**Records:**
(* ===== verification/FunctionCall.v ===== *)
(** * Function calls and response wrapping ([serve/engine_base.py])

    [convert_function_str_to_json] parses the function-call text a model
    produced, [process_function_call_output] applies it to every generation of
    a finished request, and the two [wrap_*] functions build the non-streaming
    responses.  Python's [ast] module is the class [AstOps]; the random tool
    call ids are a parameter. *)

From stdpp Require Import base list strings.
From Stdlib Require Import Ascii.
From S2P Require Import Prelude PyStr Data Conversation OpenAI Streams Pipeline.
Local Open Scope string_scope.
Local Open Scope list_scope.

Section FunctionCalls.
Context `{AO : AstOps}.

(** The dictionary [{"name": name, "arguments": arguments}]. *)
Record FnJson : Type := mkFnJson { fn_name : string; fn_arguments : list (option string * json) }.

(** [arguments[keyword.arg] = ...]; the key of a [**kwargs] is [None]. *)
Fixpoint arg_set (d : list (option string * json)) (k : option string) (v : json)
  : list (option string * json) :=
  match d with
  | [] => [(k, v)]
  | (k', v') :: d => if opt_str_eqb k k' then (k', v) :: d else (k', v') :: arg_set d k v
  end.

Fixpoint collect_arguments (d : list (option string * json))
    (keywords : list (option string * AstExpr)) : res (list (option string * json)) :=
  match keywords with
  | [] => Ok d
  | (arg, value) :: keywords =>
      let? v := ast_literal_eval_node value in
      collect_arguments (arg_set d arg v) keywords
  end.

(** [parse_function_call]; a call that is not a string is refused by
    [ast.parse]. *)
Definition parse_function_call (call_str : json) : res (option FnJson) :=
  match call_str with
  | JStr call_str =>
      let? node := ast_parse call_str in
      match node with
      | ACall (AName name) keywords =>
          let? arguments := collect_arguments [] keywords in
          Ok (Some (mkFnJson name arguments))
      | _ => Ok None
      end
  | _ => Raise TypeError
  end.

(** Iterating over the value of [ast.literal_eval]. *)
Definition json_iter (j : json) : res (list json) :=
  match j with
  | JArr l => Ok l
  | JStr s => Ok (map (fun c => JStr (String c EmptyString)) (String.list_ascii_of_string s))
  | JObj o => Ok (map (fun kv => JStr (fst kv)) o)
  | _ => Raise TypeError
  end.

(** [convert_function_str_to_json] *)
Definition convert_function_str_to_json (stringified_calls : string)
  : res (list (option FnJson)) :=
  let? first := str_first stringified_calls in
  let? last := str_last stringified_calls in
  let? calls :=
    if (Ascii.eqb first "["%char && Ascii.eqb last "]"%char)%bool
    then let? v := ast_literal_eval stringified_calls in json_iter v
    else Ok [JStr stringified_calls] in
  rmap parse_function_call calls.

(** [except (SyntaxError, ValueError)]: pydantic's [ValidationError] derives
    from [ValueError]. *)
Definition caught (e : exn) : bool :=
  match e with SyntaxError | ValueError _ | ValidationError => true | _ => false end.

(** [ChatFunctionCall(name=..., arguments=...)]: the keys must be strings. *)
Definition ChatFunctionCall_init (name : string) (arguments : list (option string * json))
  : res ChatFunctionCall :=
  let? args := rmap (fun kv => let? k := opt_res (fst kv) ValidationError in Ok (k, snd kv))
                 arguments in
  Ok (mkChatFunctionCall name (Some args)).

Variable call_id : nat -> nat -> string.

Definition invalid_output : string := "Got an invalid function call output from model".

(** The comprehension that builds the tool calls of generation [i]. *)
Definition tool_calls_of (i : nat) (fn_json_list : list (option FnJson))
  : res (list ChatToolCall) :=
  rmap (fun '(j, f) =>
          let? call := ChatFunctionCall_init (fn_name f) (fn_arguments f) in
          Ok (mkChatToolCall (call_id i j) "function" call))
       (enumerate (omap id fn_json_list)).

(** The lists [process_function_call_output] updates: the output texts, the
    finish reasons and the tool calls. *)
Record FcState : Type := mkFcState {
  fc_texts : list string; fc_reasons : list (option string);
  fc_calls : list (list ChatToolCall) }.

Definition fc_set_reason (i : nat) (fr : string) (st : FcState) : res FcState :=
  let? frs := list_setitem (fc_reasons st) i (Some fr) in
  Ok (mkFcState (fc_texts st) frs (fc_calls st)).

(** The body of the loop for generation [i].  In the [except] branch the
    message is assigned to the loop variable [output_text] only. *)
Definition fc_step (i : nat) (output_text : string) (st : FcState) : res FcState :=
  match convert_function_str_to_json output_text with
  | Raise e => if caught e then fc_set_reason i "error" st else Raise e
  | Ok fn_json_list =>
      let? calls := tool_calls_of i fn_json_list in
      let? all := list_setitem (fc_calls st) i calls in
      let st := mkFcState (fc_texts st) (fc_reasons st) all in
      if Nat.eqb (length calls) 0
      then let? texts := list_setitem (fc_texts st) i invalid_output in
           fc_set_reason i "error" (mkFcState texts (fc_reasons st) (fc_calls st))
      else fc_set_reason i "tool_calls" st
  end.

Fixpoint fc_loop (i : nat) (texts : list string) (st : FcState) : res FcState :=
  match texts with
  | [] => Ok st
  | t :: texts => let? st := fc_step i t st in fc_loop (S i) texts st
  end.

(** [finish_reason == "tool_calls"] *)
Definition is_tool_calls (fr : option string) : bool :=
  match fr with Some s => String.eqb s "tool_calls" | None => false end.

(** [process_function_call_output]: whether function calling is used, and the
    lists as they are left. *)
Definition process_function_call_output (output_texts : list string)
    (finish_reasons : list (option string)) : res (bool * FcState) :=
  let tool_calls_list := map (fun _ => []) output_texts in
  let st := mkFcState output_texts finish_reasons tool_calls_list in
  let use_function_calling := existsb is_tool_calls finish_reasons in
  if use_function_calling
  then let? st := fc_loop 0 output_texts st in Ok (true, st)
  else Ok (false, st).

End FunctionCalls.

(** ** Wrapping *)

Definition is_error (fr : option string) : bool :=
  match fr with Some s => String.eqb s "error" | None => false end.

(** [wrap_chat_completion_response] *)
Definition wrap_chat_completion_response (request_id : string) (model : option string)
    (output_texts : list string) (finish_reasons : list (option string))
    (tool_calls_list : list (list ChatToolCall))
    (logprob_results : option (list (list LogProbsContent))) (use_function_calling : bool)
    (usage : option CompletionUsage) : res ChatCompletionResponse :=
  let? choices :=
    rmap (fun '(i, (output_text, finish_reason, tool_calls)) =>
            let? lp := match logprob_results with
                       | Some l => let? c := list_getitem l i in Ok (Some (mkLogProbs c))
                       | None => Ok None
                       end in
            ChatCompletionResponseChoice_init i finish_reason
              (if (negb use_function_calling || is_error finish_reason)%bool
               then mkChatCompletionMessage (Some (CText output_text)) "assistant" None None None
               else mkChatCompletionMessage None "assistant" None (Some tool_calls) None)
              lp)
         (enumerate (zip3 output_texts finish_reasons tool_calls_list)) in
  Ok (mkChatCompletionResponse request_id choices model "" usage).

(** [wrap_completion_response] *)
Definition wrap_completion_response (request_id : string) (model : option string)
    (output_texts : list string) (finish_reasons : list (option string))
    (logprob_results : list (option CompletionLogProbs)) (usage : option CompletionUsage)
  : res CompletionResponse :=
  let? choices :=
    rmap (fun '(i, (output_text, finish_reason)) =>
            let? lp := list_getitem logprob_results i in
            CompletionResponseChoice_init i finish_reason output_text lp)
         (enumerate (combine output_texts finish_reasons)) in
  Ok (mkCompletionResponse request_id choices model usage).

(** ** Specification: the generations are converted independently *)

Section Spec.
Context `{AO : AstOps}.
Variable call_id : nat -> nat -> string.

(** The text, finish reason and tool calls generation [i] ends up with. *)
Definition fc_spec (i : nat) (output_text : string)
  : res (string * string * list ChatToolCall) :=
  match convert_function_str_to_json output_text with
  | Raise e => if caught e then Ok (output_text, "error", []) else Raise e
  | Ok fn_json_list =>
      let? calls := tool_calls_of call_id i fn_json_list in
      match calls with
      | [] => Ok (invalid_output, "error", [])
      | _ => Ok (output_text, "tool_calls", calls)
      end
  end.

Fixpoint fc_spec_all (i : nat) (texts : list string)
  : res (list (string * string * list ChatToolCall)) :=
  match texts with
  | [] => Ok []
  | t :: texts => let? x := fc_spec i t in let? xs := fc_spec_all (S i) texts in Ok (x :: xs)
  end.

Definition fc_assemble (l : list (string * string * list ChatToolCall)) : FcState :=
  mkFcState (map (fun x => fst (fst x)) l) (map (fun x => Some (snd (fst x))) l) (map snd l).

Definition fc_prefix (l : list (string * string * list ChatToolCall)) (texts : list string)
    (frs : list (option string)) : FcState :=
  mkFcState (fc_texts (fc_assemble l) ++ texts) (fc_reasons (fc_assemble l) ++ frs)
    (fc_calls (fc_assemble l) ++ map (fun _ => []) texts).
End Spec.

(** ** Lemmas *)

Section Lemmas.
Context `{AO : AstOps}.
Variable call_id : nat -> nat -> string.

Lemma setitem_mid_len {A} (pre : list A) x l y i :
  i = length pre -> list_setitem (pre ++ x :: l) i y = Ok (pre ++ y :: l).
Proof. intros ->. apply setitem_mid. Qed.

Lemma fc_step_spec l t texts fr frs :
  fc_step call_id (length l) t (fc_prefix l (t :: texts) (fr :: frs))
  = let? x := fc_spec call_id (length l) t in Ok (fc_prefix (l ++ [x]) texts frs).
Proof.
  unfold fc_step, fc_spec, fc_set_reason, fc_prefix, fc_assemble. simpl.
  destruct (convert_function_str_to_json t) as [js|e]; simpl.
  - destruct (tool_calls_of call_id (length l) js) as [calls|]; simpl; [|done].
    rewrite setitem_mid_len by (by rewrite length_map). simpl.
    destruct calls as [|c calls]; simpl.
    + rewrite setitem_mid_len by (by rewrite length_map). simpl.
      rewrite setitem_mid_len by (by rewrite length_map). simpl.
      by rewrite !map_app, <- !app_assoc.
    + rewrite setitem_mid_len by (by rewrite length_map). simpl.
      by rewrite !map_app, <- !app_assoc.
  - destruct (caught e); simpl; [|done].
    rewrite setitem_mid_len by (by rewrite length_map). simpl.
    by rewrite !map_app, <- !app_assoc.
Qed.

Lemma fc_loop_spec texts : forall l frs, length frs = length texts ->
  fc_loop call_id (length l) texts (fc_prefix l texts frs)
  = let? xs := fc_spec_all call_id (length l) texts in Ok (fc_assemble (l ++ xs)).
Proof.
  induction texts as [|t texts IH]; intros l [|fr frs] Hlen; try discriminate Hlen.
  - simpl. unfold fc_prefix. simpl. by rewrite !app_nil_r.
  - injection Hlen as Hlen. cbn [fc_loop fc_spec_all]. rewrite fc_step_spec.
    destruct (fc_spec call_id (length l) t) as [x|]; cbn [rbind]; [|done].
    specialize (IH (l ++ [x]) frs Hlen). rewrite length_app, Nat.add_1_r in IH. rewrite IH.
    destruct (fc_spec_all call_id (S (length l)) texts); cbn [rbind]; [|done].
    by rewrite <- app_assoc.
Qed.
End Lemmas.

(** ** Theorems *)

Section Theorems.
Context `{AO : AstOps}.
Variable call_id : nat -> nat -> string.

(** Function-call processing refines its per-generation specification.
    When some generation finished with [tool_calls], every generation is
    converted by itself: its calls and the reason [tool_calls] when it parses
    to at least one call, the reason [error] otherwise; an exception other
    than a syntax or value error propagates.  Without such a generation
    nothing changes. *)
Theorem process_function_call_output_spec (texts : list string) (frs : list (option string)) :
  length frs = length texts ->
  process_function_call_output call_id texts frs
  = if existsb is_tool_calls frs
    then let? xs := fc_spec_all call_id 0 texts in Ok (true, fc_assemble xs)
    else Ok (false, mkFcState texts frs (map (fun _ => []) texts)).
Proof.
  intros Hlen. unfold process_function_call_output. destruct (existsb is_tool_calls frs); [|done].
  pose proof (fc_loop_spec call_id texts [] frs Hlen) as H.
  unfold fc_prefix in H. simpl in H. rewrite H. by destruct (fc_spec_all call_id 0 texts).
Qed.

(** The error text is never delivered for an output that does not parse:
    the generation gets the reason [error] but keeps the raw output as its
    text, and that raw output is the content of the wrapped message. *)
Theorem unparsable_output_kept (t : string) e rid model usage :
  convert_function_str_to_json t = Raise e -> caught e = true ->
  (let? (use_function_calling, st) := process_function_call_output call_id [t] [Some "tool_calls"] in
   wrap_chat_completion_response rid model (fc_texts st) (fc_reasons st) (fc_calls st) None
     use_function_calling usage)
  = Ok (mkChatCompletionResponse rid
          [mkChatCompletionResponseChoice (Some "error") 0
             (mkChatCompletionMessage (Some (CText t)) "assistant" None None None) None]
          model "" usage).
Proof.
  intros Ht He. unfold process_function_call_output. simpl. unfold fc_step. rewrite Ht, He. done.
Qed.

(** An empty output under function calling is an unhandled [IndexError]:
    testing its first character raises before any parsing is attempted. *)
Theorem empty_tool_output_raises :
  process_function_call_output call_id [EmptyString] [Some "tool_calls"] = Raise IndexError.
Proof. reflexivity. Qed.
End Theorems.

(** ** Witnesses *)

Module FunctionCallWitness.
(** Parses [f(a=1)] and nothing else. *)
#[export] Instance demo_ast : AstOps :=
  {| ast_parse s :=
       if String.eqb s "f(a=1)" then Ok (ACall (AName "f") [(Some "a", AOther "1")])
       else if String.eqb s "x" then Ok (AName "x") else Raise SyntaxError;
     ast_literal_eval _ := Raise SyntaxError;
     ast_literal_eval_node _ := Ok (JInt 1) |}.

Definition ids (i j : nat) : string := "call_".

Example process_function_call_output_witness :
  process_function_call_output ids ["f(a=1)"; "oops("; "x"] [Some "tool_calls"; None; None]
  = Ok (true,
        mkFcState ["f(a=1)"; "oops("; invalid_output]
          [Some "tool_calls"; Some "error"; Some "error"]
          [[mkChatToolCall "call_" "function" (mkChatFunctionCall "f" (Some [("a", JInt 1)]))]; []; []]).
Proof.
  exact (process_function_call_output_spec ids ["f(a=1)"; "oops("; "x"]
           [Some "tool_calls"; None; None] eq_refl).
Defined.

Example unparsable_output_witness :
  (let? (use_function_calling, st) := process_function_call_output ids ["oops("] [Some "tool_calls"] in
   wrap_chat_completion_response "r" None (fc_texts st) (fc_reasons st) (fc_calls st) None
     use_function_calling None)
  = Ok (mkChatCompletionResponse "r"
          [mkChatCompletionResponseChoice (Some "error") 0
             (mkChatCompletionMessage (Some (CText "oops(")) "assistant" None None None) None]
          None "" None).
Proof. exact (unparsable_output_kept ids "oops(" SyntaxError "r" None None eq_refl eq_refl). Defined.
End FunctionCallWitness.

**Work request:** Would you quote everything above from the line containing "Ok (mkChatFunctionCall name (Some args))." down to the line containing "Record FcState : Type"? Include both of those lines and nothing else.

**Solution:**
  Ok (mkChatFunctionCall name (Some args)).

Variable call_id : nat -> nat -> string.

Definition invalid_output : string := "Got an invalid function call output from model".

(** The comprehension that builds the tool calls of generation [i]. *)
Definition tool_calls_of (i : nat) (fn_json_list : list (option FnJson))
  : res (list ChatToolCall) :=
  rmap (fun '(j, f) =>
          let? call := ChatFunctionCall_init (fn_name f) (fn_arguments f) in
          Ok (mkChatToolCall (call_id i j) "function" call))
       (enumerate (omap id fn_json_list)).

(** The lists [process_function_call_output] updates: the output texts, the
    finish reasons and the tool calls. *)
Record FcState : Type := mkFcState {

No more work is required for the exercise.